I noticed that last November on an all-day road trip. We stopped at Denny's on the way and then stopped at another Denny's on the way back. Both times the burgers were very good.



Carol Hanrahan said:


> Annalog, is Lucky Wishbone a chain or just a restaurant in Tucson? Whereabouts? I need to know for the next time I'm there!
> And is Whataburger in Tucson too?


Lucky Wishbone is a Tucson-only chain that started in 1953. There are 5 or 6 Lucky Wishbone locations still open in Tucson. The menu states that the sandwiches, including the Lucky Burger, are not available at all stores. When I was young, it was a special treat for us to have takeout food from Lucky Wishbone. The Lucky Burger has a mustard based pickle relish on it so usually people who like Whataburger like Lucky Wishbone. However the Lucky Burger is much smaller than a Whataburger. I don't think any of the locations have inside seating. Most of the locations have a picnic table or two outside. Not fine dining but definitely comfort food. 

Another Tucson-only fast food chain (but now only one location left) is Pat's Drive In. Their burgers are OK, but their Chili Cheese Dogs are wonderful. Some of my relatives love their french fries but I find their fries greasy. ; Pat's has a small dining room.) (DH is in the background saying, "Mmmmm - yummy!")

(Off topic - Eegee's is a Tucson-only sandwich chain that serves a great frozen drink. When either of my two sisters and their families come to town, we will always make at least one trip to Eegee's and Pat's for food to take home. Fortunately there is an Eegee's next to Pat's. )

There are 4 or 5 Whataburger restaurants in Tucson.

Tucson also has a Fuddruckers restaurant. There is also an In-N-Out in Tucson with another nearby in Marana.

Lots of burger choices in Tucson. 

(Long gone are Saxon's, Frosty's, and A&W Burgers. )


----------



## crosj (Nov 8, 2008)

Hands down- Shake Shack in NYC.  They even have a webcam so you can see how long/short the
line is.  When I go to NYC this is one of the first places I hit.


----------



## marianneg (Nov 4, 2008)

Oh, Steak and Shake is good, too.  I love their shoestring fries.


----------



## crebel (Jan 15, 2009)

Locally we have a hole-in-the-wall place called the Canteen.  They make a steamed loosemeat burger like a Maid-Rite that is yummy.  It is the only thing they make (besides homemade pies).  One cheese-everything please.


----------



## drenee (Nov 11, 2008)

ManKindle8 said:


> That place sounds pretty cool Asian Vegas. It sounds like a Subway with its personal, distinctive flair. Would be cool if they had some more exotic toppings to offer. Im afraid I dont know that many "special" burger places except maybe Backyard Burgers in Little Rock. It has quite a nice midwest flair with chargrilled burgers and you can sit outside.

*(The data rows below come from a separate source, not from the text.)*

(** [IRepository[T, TID]] over a storage state [Store]. An operation that
    receives a pointer or a slice also gives back what the caller then sees
    behind it. The options argument of [DeleteById], always
    [options.NewDeleteOptions()], is left out. *)
Record IRepository (T Store : Type) := mkRepository {
  Repo_FindById : Any → Store → Error + option T;
  Repo_Update : T → Store → option Error * T * Store;
  Repo_DeleteById : Any → Store → option Error * Store;
  Repo_BatchCreate : list T → Store → option Error * list T * Store;
  Repo_BatchUpdate : list T → Store → option Error * list T * Store;
  Repo_BatchDelete : list Any → Store → option Error * Store
}.
Arguments mkRepository {T Store} _ _ _ _ _ _.
Arguments Repo_FindById {T Store} _ _ _.
Arguments Repo_Update {T Store} _ _ _.
Arguments Repo_DeleteById {T Store} _ _ _.
Arguments Repo_BatchCreate {T Store} _ _ _.
Arguments Repo_BatchUpdate {T Store} _ _ _.
Arguments Repo_BatchDelete {T Store} _ _ _.

(** Modelled from the spec: [IRepository.Transaction] is not among the
    sources. It runs [fn] against a repository handle scoped to one atomic unit
    of work, commits only if [fn] returns no error and rolls back otherwise.
    [A] is what [fn] leaves in the caller's memory, which no rollback undoes. *)
Definition Transaction {T Store A : Type} (R : IRepository T Store)
    (fn : IRepository T Store → Store → option Error * A * Store)
    (s : Store) : option Error * A * Store :=
  match fn R s with
  | (None, a, s') => (None, a, s')
  | (Some err, a, _) => (Some err, a, s)
  end.

(** What [Responser.Success] wraps. *)
Inductive Payload (T : Type) :=
  | PEntity (e : T)
  | PEntities (es : list T)
  | PNil.
Arguments PEntity {T} _.
Arguments PEntities {T} _.
Arguments PNil {T}.

Inductive Reply (T : Type) :=
  | Success (data : Payload T).
Arguments Success {T} _.

(** ** The handlers *)

(** A handler: from the storage state to an outcome and the state it leaves. *)
Definition Handler (Store A : Type) : Type := Store → Outcome A * Store.

Definition ret {Store A} (a : A) : Handler Store A := λ s, (Ok a, s).
Definition fail {Store A} (err : Error) : Handler Store A := λ s, (Fail err, s).
Definition lift {Store A} (o : Outcome A) : Handler Store A := λ s, (o, s).
Definition bind {Store A B} (m : Handler Store A) (k : A → Handler Store B)
    : Handler Store B :=
  λ s, match m s with
       | (Ok a, s') => k a s'
       | (Fail err, s') => (Fail err, s')
       | (Panic msg, s') => (Panic msg, s')
       end.

Notation "'let*' x := m 'in' k" := (bind m (λ x, k))
  (at level 10, x name, m at level 100, k at level 200, only parsing).

(** [if err := f(); err != nil { return nil, err }] for a collaborator that
    reports an optional error. *)
Definition check {Store} (err : option Error) : Handler Store unit :=
  match err with
  | Some e => fail e
  | None => ret tt
  end.

(** The same for a collaborator that yields a value or an error. *)
Definition try {Store A} (r : Error + A) : Handler Store A :=
  match r with
  | inl e => fail e
  | inr a => ret a
  end.

Section Controller.
Context {T Store : Type} `{!ICrudEntity T}.

(** The controller instantiation: its [TID] and its repository. *)
Record CrudController := mkController {
  TID : IDType;
  Repository : IRepository T Store
}.

(** The package-level collaborators. *)
Variable uuid_Parse : string → option UUID.
Variable strconv_ParseUint : string → option Z.
Variable validator_Validate : T → option Error.

Variable c : CrudController.

(** The identifier decoding of [GetById] (the [if]/[else if]/[else] chain). *)
Definition decodeId (id : string) : Outcome Any :=
  let idTID := zeroValue (TID c) in
  match uuid_Parse id with
  | Some idUUID =>
      match typeAssert (TID c) idTID with
      | Some _ => mustAssert (TID c) (AnyUUID idUUID)
      | None => Fail (errors_New ErrInvalidParam "invalid id parameter type")
      end
  | None =>
      match strconv_ParseUint id with
      | Some idInt =>
          match typeAssert (TID c) idTID with
          | Some _ => mustAssert (TID c) (AnyUint64 idInt)
          | None => Fail (errors_New ErrInvalidParam "invalid id parameter type")
          end
      | None => Fail (errors_New ErrInvalidParam "invalid id parameter")
      end
  end.

Definition GetById (ctx : Context T) : Handler Store (Reply T) :=
  let id := Param ctx "id" in
  if decide (id = EmptyString)
  then fail (errors_New ErrNotFound "missing id parameter")
  else
    let* idTID := lift (decodeId id) in
    let* entity := (λ s, try (Repo_FindById (Repository c) idTID s) s) in
    match entity with
    | None => fail (errors_New ErrNotFound "record not found")
    | Some e => ret (Success (PEntity e))
    end.

Definition Update (ctx : Context T) : Handler Store (Reply T) :=
  let id := Param ctx "id" in
  if decide (id = EmptyString)
  then fail (errors_New ErrNotFound "missing id parameter")
  else
    let* entity := try (BindEntity ctx) in
    let* _ := check (validator_Validate entity) in
    match strconv_ParseUint id with
    | None => fail (errors_New ErrNotFound "invalid id format")
    | Some idInt =>
        let* idTID := lift (mustAssert (TID c) (AnyUint64 idInt)) in
        let entity := SetID entity idTID in
        let* entity :=
          (λ s, let '(err, entity, s') := Repo_Update (Repository c) entity s in
                match err with
                | Some e => (Fail e, s')
                | None => (Ok entity, s')
                end) in
        ret (Success (PEntity entity))
    end.

Definition Delete (ctx : Context T) : Handler Store (Reply T) :=
  let id := Param ctx "id" in
  if decide (id = EmptyString)
  then fail (errors_New ErrNotFound "missing id parameter")
  else
    match strconv_ParseUint id with
    | None => fail (errors_New ErrNotFound "invalid id format")
    | Some idInt =>
        let* idTID := lift (mustAssert (TID c) (AnyUint64 idInt)) in
        let* _ := (λ s, let '(err, s') := Repo_DeleteById (Repository c) idTID s in
                        check err s') in
        ret (Success PNil)
    end.

(** [for _, entity := range entities { if err := Validate(entity); ... }]. *)
Fixpoint validateEach (entities : list T) : option Error :=
  match entities with
  | [] => None
  | entity :: rest =>
      match validator_Validate entity with
      | Some err => Some err
      | None => validateEach rest
      end
  end.

(** The tail shared by the batch handlers: run [op] in a transaction and
    return its error, or the entities as the transaction left them. *)
Definition inTransaction {A} (op : IRepository T Store → Store → option Error * A * Store)
    : Handler Store A :=
  λ s, let '(err, a, s') := Transaction (Repository c) op s in
       match err with
       | Some e => (Fail e, s')
       | None => (Ok a, s')
       end.

Definition BatchCreate (ctx : Context T) : Handler Store (Reply T) :=
  let* entities := try (BindEntities ctx) in
  let* _ := check (validateEach entities) in
  let* entities := inTransaction (λ tx, Repo_BatchCreate tx entities) in
  ret (Success (PEntities entities)).

Definition BatchUpdate (ctx : Context T) : Handler Store (Reply T) :=
  let* entities := try (BindEntities ctx) in
  let* _ := check (validateEach entities) in
  let* entities := inTransaction (λ tx, Repo_BatchUpdate tx entities) in
  ret (Success (PEntities entities)).

Definition BatchDelete (ctx : Context T) : Handler Store (Reply T) :=
  let* ids := try (BindIds ctx) in
  if decide (length ids = 0)%nat
  then fail (errors_New ErrInvalidParam "no ids provided")
  else
    let* _ := inTransaction (λ tx s, let '(err, s') := Repo_BatchDelete tx ids s in
                                     (err, tt, s')) in
    ret (Success PNil).

End Controller.
Lemma drain_loads n : forall s i ld pe f p r rs,
  Inv cfg s -> live_ok s ->
  length (microtasks s) = n ->
  promise s = Some p ->
  heap s !! p = Some (MkPromise (Fulfilled r) rs) ->
  instances s !! i = Some (MkInstance true ld pe (Some f)) ->
  let s' := run cfg (repeat EvMicrotask n) s in
  Inv cfg s' /\ microtasks s' = [] /\ promise s' = Some p /\
  heap s' !! p = Some (MkPromise (Fulfilled r) rs) /\
  instances s' !! i = Some (MkInstance true true pe (Some f)).
Proof.
  induction n as [|n IH]; intros s i ld pe f p r rs HI HL Hn Hp Hl Hi.
  - simpl. apply length_zero_iff_nil in Hn.
    split; [assumption|]. split; [assumption|]. split; [assumption|].
    split; [assumption|].
    destruct ld; [assumption|]. exfalso.
    destruct (fulfilled_not_failed s p r rs (proj1 HI) Hp Hl) as [Hf Hr].
    destruct HL as (_ & _ & L3).
    specialize (L3 i _ f Hi eq_refl eq_refl eq_refl Hf).
    unfold reactions_of, all_reactions in L3. rewrite Hr, Hn in L3. exact L3.
  - assert (exists j q, microtasks s = j :: q) as (j & q & E)
      by (destruct (microtasks s) as [|j q]; [discriminate | eauto]).
    destruct (microtask_instance s i _ _ _ _ Hi) as (ld' & Hi').
    apply (IH (step cfg EvMicrotask s) i ld' pe f p r rs).
    + apply Inv_step; assumption.
    + apply live_ok_step; assumption.
    + rewrite (microtask_pop s j q E). rewrite E in Hn. simpl in Hn. lia.
    + apply step_promise; assumption.
    + apply step_settled; [assumption | discriminate].
    + assumption.
Qed.

End Life.
Lemma run_rules_shape params compose isCore :
  exists r v1 v2 v3,
    emits (run_rules params compose isCore) r (v1 ++ v2 ++ v3) /\
    Forall (fun v => exists declared, v = VersionTooLow declared) v1 /\
    (v2 = [] \/ v2 = [NetworkNotWhitelisted] \/ v2 = [NetworkNotExternal]
     \/ v2 = [NetworkNotWhitelisted; NetworkNotExternal]) /\
    Forall names_service v3.
Proof.
  destruct (validateComposeVersion_writes params compose) as (r1 & v1 & P1 & E1).
  destruct r1 as [[] | e].
  - destruct (validateComposeNetworks_emits params compose) as (r2 & v2 & E2 & P2).
    destruct r2 as [[] | e2].
    + destruct (writes_for_of names_service (map fst (services compose))
                  (service_rules params compose isCore)
                  (service_rules_writes params compose isCore)) as (r3 & v3 & P3 & E3).
      exists r3, v1, v2, v3. repeat split; try assumption.
      unfold run_rules. eapply emits_bind; [exact E1 |].
      eapply emits_bind; [exact E2 | exact E3].
    + exists (Throw e2), v1, v2, []. repeat split; try assumption; [| constructor].
      unfold run_rules. rewrite app_nil_r.
      eapply emits_bind; [exact E1 |]. now apply emits_bind_throw.
  - exists (Throw e), v1, [], []. repeat split; auto.
    unfold run_rules. rewrite !app_nil_r. now apply emits_bind_throw.
Qed.

Lemma count_occ_Forall_other (P : Violation -> Prop) (x : Violation) (vs : list Violation) :
  ~ P x -> Forall P vs -> count_occ Violation_eq_dec vs x = 0.
Proof.
  intros NP F. apply count_occ_not_In. intros HIn.
  rewrite Forall_forall in F. exact (NP (F _ HIn)).
Qed.

(** ** Top-level networks *)





(** C9.  Whatever the compose, the list of violations a run of the validator
    leaves in the collector holds NetworkNotWhitelisted at most once and
    NetworkNotExternal at most once. *)
Theorem network_violations_at_most_once params h :
  let errs := errors (aggregatedError (snd (validateDappnodeCompose params h))) in
  count_occ Violation_eq_dec errs NetworkNotWhitelisted <= 1 /\
  count_occ Violation_eq_dec errs NetworkNotExternal <= 1.
Proof.
  destruct (run_rules_shape params (composeUnsafe h) (getIsCore (manifest h)))
    as (r & v1 & v2 & v3 & E & P1 & P2 & P3).
  cbv zeta. rewrite (validateDappnodeCompose_errors _ _ _ _ E).
  rewrite !count_occ_app.
  assert (N1 : ~ exists declared, NetworkNotWhitelisted = VersionTooLow declared)
    by (intros [d H]; discriminate H).
  assert (N2 : ~ exists declared, NetworkNotExternal = VersionTooLow declared)
    by (intros [d H]; discriminate H).
  rewrite (count_occ_Forall_other _ NetworkNotWhitelisted v1 N1 P1).
  rewrite (count_occ_Forall_other _ NetworkNotExternal v1 N2 P1).
  rewrite (count_occ_Forall_other _ NetworkNotWhitelisted v3 (fun F => F) P3).
  rewrite (count_occ_Forall_other _ NetworkNotExternal v3 (fun F => F) P3).
  destruct P2 as [-> | [-> | [-> | ->]]]; simpl; lia.
Qed.

(** Reading off what a computation emits from one run on a heap whose
    collector is empty. *)
Lemma emits_of_run {A : Type} P (m : M A) (h0 : Heap) (r : result A) vs :
  writes P m ->
  errors (aggregatedError h0) = [] ->
  m h0 = (r, set_errors vs h0) ->
  emits m r vs.
Proof.
  intros (r' & vs' & _ & E) H0 Hrun.
  rewrite (E h0), H0 in Hrun. simpl in Hrun.
  injection Hrun as <- <-. exact E.
Qed.

Lemma emits_nil_intro {A : Type} (m : M A) (r : result A) :
  (forall h, m h = (r, h)) -> emits m r [].
Proof.
  intros H h. rewrite H, app_nil_r. now rewrite set_errors_same.
Qed.

(** ** Determinism and the inputs *)

(** C6, as the code has it.  Running the validator and then running it again
    on the heap the first run left behind ends the same way (a return, the
    rejection by the shared aggregate, or the same TypeError) and leaves the
    same list of violations in the collector; neither run changes the compose
    or the manifest.  What a run writes is the shared aggregate. *)
Theorem validation_repeatable params h :
  let '(o1, h1) := validateDappnodeCompose params h in
  let '(o2, h2) := validateDappnodeCompose params h1 in
  o1 = o2
  /\ errors (aggregatedError h1) = errors (aggregatedError h2)
  /\ composeUnsafe h1 = composeUnsafe h /\ manifest h1 = manifest h
  /\ composeUnsafe h2 = composeUnsafe h /\ manifest h2 = manifest h.
Proof.
  destruct (run_rules_writes params (composeUnsafe h) (getIsCore (manifest h)))
    as (r & vs & _ & E).
  rewrite (validateDappnodeCompose_run _ _ _ _ E). cbv zeta.
  destruct r as [[] | e]; destruct vs as [| v vs].
  - rewrite (validateDappnodeCompose_run params (set_errors [] h) (Ok tt) [] E).
    repeat split.
  - rewrite (validateDappnodeCompose_run params (set_message _ (set_errors (v :: vs) h))
               (Ok tt) (v :: vs) E).
    repeat split.
  - rewrite (validateDappnodeCompose_run params (set_errors [] h) (Throw e) [] E).
    repeat split.
  - rewrite (validateDappnodeCompose_run params (set_errors (v :: vs) h)
               (Throw e) (v :: vs) E).
    repeat split.
Qed.

(** C6 as stated fails: a run is not free of side effects, and two runs on
    the same input do not reject it alike.  The first run on a compose of
    version ["3.0"] changes the heap, and the aggregate thrown by the second
    run carries another message than the one thrown by the first: the first
    message three times over. *)
Lemma validation_side_effect_counterexample :
  let h := fresh_heap old_compose false in
  let '(o1, h1) := validateDappnodeCompose dappnode_params h in
  let '(o2, h2) := validateDappnodeCompose dappnode_params h1 in
  o1 = Throws_aggregatedError /\ o2 = Throws_aggregatedError
  /\ h1 <> h
  /\ message (aggregatedError h2)
     = (message (aggregatedError h1) ++ message (aggregatedError h1)
          ++ message (aggregatedError h1))%string
  /\ message (aggregatedError h2) <> message (aggregatedError h1).
Proof.
  vm_compute. repeat split; discriminate.
Qed.

(** ** Collect, then decide *)

Lemma for_of_emits_all {A : Type} (body : A -> M completion) xs vss :
  Forall2 (fun x vs => emits (body x) (Ok Normal) vs) xs vss ->
  emits (for_of xs body) (Ok tt) (concat vss).
Proof.
  induction 1 as [| x vs xs vss Hx _ IH]; simpl.
  - apply emits_ret.
  - eapply emits_bind; [exact Hx | exact IH].
Qed.

(** When no rule throws, the try block emits what the rules emit, rule after
    rule and service after service. *)
Lemma run_rules_collects params compose isCore v1 v2 vss :
  emits (validateComposeVersion params compose) (Ok tt) v1 ->
  emits (validateComposeNetworks params compose) (Ok tt) v2 ->
  Forall2 (fun cpServiceName vs =>
             emits (service_rules params compose isCore cpServiceName) (Ok Normal) vs)
          (map fst (services compose)) vss ->
  emits (run_rules params compose isCore) (Ok tt) (v1 ++ v2 ++ concat vss).
Proof.
  intros E1 E2 E3. unfold run_rules.
  eapply emits_bind; [exact E1 |].
  eapply emits_bind; [exact E2 |].
  now apply for_of_emits_all.
Qed.

(** C7, as the code has it.  On an input where no rule throws, every rule
    runs and the collector receives their violations in rule order (version,
    top-level networks, then the per-service rules service by service); only
    then is the outcome decided.  With nothing collected the call returns and
    the aggregate's message is untouched.  Otherwise it throws the shared
    aggregate, whose [errors] are the collected violations and whose message
    ends in a newline followed by the violations, each rendered as
    ["Error: " ++ message], joined by newlines; that is the whole message
    when the aggregate's message was empty before the call. *)
Theorem validation_collects_then_decides params h v1 v2 vss :
  emits (validateComposeVersion params (composeUnsafe h)) (Ok tt) v1 ->
  emits (validateComposeNetworks params (composeUnsafe h)) (Ok tt) v2 ->
  Forall2 (fun cpServiceName vs =>
             emits (service_rules params (composeUnsafe h) (getIsCore (manifest h))
                      cpServiceName) (Ok Normal) vs)
          (map fst (services (composeUnsafe h))) vss ->
  let collected := v1 ++ v2 ++ concat vss in
  let '(o, h') := validateDappnodeCompose params h in
  errors (aggregatedError h') = collected
  /\ (collected = [] ->
      o = Returns /\ message (aggregatedError h') = message (aggregatedError h))
  /\ (collected <> [] ->
      o = Throws_aggregatedError
      /\ exists before,
          message (aggregatedError h')
          = (before ++ LF ++ join_errors params collected)%string
          /\ (message (aggregatedError h) = "" -> before = "")).
Proof.
  intros E1 E2 E3 collected.
  pose proof (run_rules_collects _ _ _ _ _ _ E1 E2 E3) as E.
  fold collected in E.
  rewrite (validateDappnodeCompose_run _ _ _ _ E). cbv zeta.
  destruct collected as [| v vs].
  - repeat split; congruence.
  - repeat split; try congruence.
    exists (message (aggregatedError h) ++ message (aggregatedError h))%string.
    split.
    + simpl message. now rewrite append_assoc.
    + intros ->. reflexivity.
Qed.

Lemma validation_collects_then_decides_witness :
  let '(o, h') := validateDappnodeCompose dappnode_params (fresh_heap rejected_compose false) in
  errors (aggregatedError h')
  = [VersionTooLow "3.0"; NetworkNotWhitelisted; NetworkNotExternal;
     VolumeNameMissing "app"; BindMountNotAllowed "app" ""]
  /\ o = Throws_aggregatedError
  /\ exists before,
      message (aggregatedError h')
      = (before ++ LF
           ++ join_errors dappnode_params
                [VersionTooLow "3.0"; NetworkNotWhitelisted; NetworkNotExternal;
                 VolumeNameMissing "app"; BindMountNotAllowed "app" ""])%string
      /\ before = "".
Proof.
  pose proof (validation_collects_then_decides dappnode_params
                (fresh_heap rejected_compose false)
                [VersionTooLow "3.0"] [NetworkNotWhitelisted; NetworkNotExternal]
                [[VolumeNameMissing "app"; BindMountNotAllowed "app" ""]]) as T.
  assert (E1 : emits (validateComposeVersion dappnode_params rejected_compose) (Ok tt)
                 [VersionTooLow "3.0"]).
  { apply (emits_of_run _ _ (fresh_heap rejected_compose false) _ _
             (validateComposeVersion_writes _ _)); reflexivity. }
  assert (E2 : emits (validateComposeNetworks dappnode_params rejected_compose) (Ok tt)
                 [NetworkNotWhitelisted; NetworkNotExternal]).
  { apply (emits_of_run _ _ (fresh_heap rejected_compose false) _ _
             (validateComposeNetworks_writes _ _)); reflexivity. }
  assert (E3 : emits (service_rules dappnode_params rejected_compose false "app") (Ok Normal)
                 [VolumeNameMissing "app"; BindMountNotAllowed "app" ""]).
  { apply (emits_of_run _ _ (fresh_heap rejected_compose false) _ _
             (service_rules_writes _ _ _ _)); reflexivity. }
  specialize (T E1 E2).
  lapply T; [clear T; intros T | constructor; [exact E3 | constructor]].
  cbv zeta in T.
  destruct (validateDappnodeCompose dappnode_params (fresh_heap rejected_compose false))
    as [o h'].
  destruct T as (Herr & _ & Hthrow).
  destruct Hthrow as (Ho & before & Hmsg & Hbefore); [discriminate |].
  split; [exact Herr |]. split; [exact Ho |].
  exists before. split; [exact Hmsg | now apply Hbefore].
Defined.

(** C7 as stated fails twice over.  On the first failing run of a process the
    message of the aggregate is not the violation messages joined by newlines:
    it starts with a newline and each line carries the ["Error: "] prefix.
    And a rule can throw while rules are evaluated: for the compose file
    version ["3"], semver rejects ["3.0"] and the call ends with that
    TypeError. *)
Lemma rejection_message_counterexample :
  (let '(o, h') := validateDappnodeCompose dappnode_params (fresh_heap old_compose false) in
   o = Throws_aggregatedError
   /\ errors (aggregatedError h') = [VersionTooLow "3.0"]
   /\ message (aggregatedError h')
      = (LF ++ "Error: Compose version 3.0 is not supported. Minimum version is 3.4")%string
   /\ spec_rejection_message dappnode_params (errors (aggregatedError h'))
      = "Compose version 3.0 is not supported. Minimum version is 3.4"
   /\ message (aggregatedError h')
      <> spec_rejection_message dappnode_params (errors (aggregatedError h')))
  /\ fst (validateDappnodeCompose dappnode_params (fresh_heap bare_major_compose false))
     = Throws_TypeError (InvalidVersion "3.0") None.
Proof.
  vm_compute. repeat split. discriminate.
Qed.

(** ** The volume rule *)

Lemma emits_eq {A : Type} (m : M A) r vs vs' :
  emits m r vs -> vs = vs' -> emits m r vs'.
Proof. now intros E <-. Qed.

Welcome to Kindleboards, ManKindle8. Glad you've decided to join our fun and friendly forum.
(Sorry for the hijack.)

deb


----------



## Andra (Nov 19, 2008)

If you ever find yourself somewhat lost on Hwy 181 in south Texas, there is a Dairy King in the little town of Taft.  It was started by a local man who lived right next to it.  It was far enough from our house that my little brother and I thought we were really important when Mom sent us out to pick up supper.  When the man got bored with hamburgers (I must have been in junior high), he decided to convert his place to a nursery and sell plants.  That didn't last too long at all.  Pretty soon, we had a hamburger place back.  When he sold it, one of the stipulations was that they had to keep the same type of meat for the burgers.  They also still have the same phone number so I can just call when I'm getting close and pick up my burger when I get to town.
For chains, Whataburger started right down the road from us and that was always a treat.  They have the BEST ketchup.


----------



## B-Kay 1325 (Dec 29, 2008)

Annalog said:


> I noticed that last November on an all-day road trip. We stopped at Denny's on the way and then stopped at another Denny's on the way back. Both times the burgers were very good.
> Lucky Wishbone is a Tucson-only chain that started in 1953. There are 5 or 6 Lucky Wishbone locations still open in Tucson. The menu states that the sandwiches, including the Lucky Burger, are not available at all stores. When I was young, it was a special treat for us to have takeout food from Lucky Wishbone. The Lucky Burger has a mustard based pickle relish on it so usually people who like Whataburger like Lucky Wishbone. However the Lucky Burger is much smaller than a Whataburger. I don't think any of the locations have inside seating. Most of the locations have a picnic table or two outside. Not fine dining but definitely comfort food.
> 
> Another Tucson-only fast food chain (but now only one location left) is Pat's Drive In. Their burgers are OK, but their Chili Cheese Dogs are wonderful. Some of my relatives love their french fries but I find their fries greasy. ; Pat's has a small dining room.) (DH is in the background saying, "Mmmmm - yummy!")
> ...


Just wanted to add my 2 cents worth to Annalog's very nice post about Tucson. The Lucky Wishbone chain has opened a store now with inside eating on 22nd St. I haven't had a burger there since I was in HS (too long ago to really remember them) but thier fried Chicken is very good, I also enjoy the "Breast-O-Chicken" sandwich. I can also reccomend that if you're going to be in Tucson you really must try the Eeggee's restaurants, the Eeggee's frozen drinks are very refreshing anytime of the year but especially during the summer. Pat's has a huge reputation here and has been in business as long as I can remember (I've lived here since I was 3 yrs old). I think that one of my favorite hamburgers was from A&W (Mama Burger) we didn't have any stores here for the longest time and when they brought them back thier food selections are not the same taste, I don't even go into the stores now. We also don't have any Bob's Big Boy restaurants here anymore and thier burger was also a favorite. If I want a burger now I make it at home.


----------



## Annalog (Dec 28, 2008)

B-Kay, the Mama Burger was my favorite as well.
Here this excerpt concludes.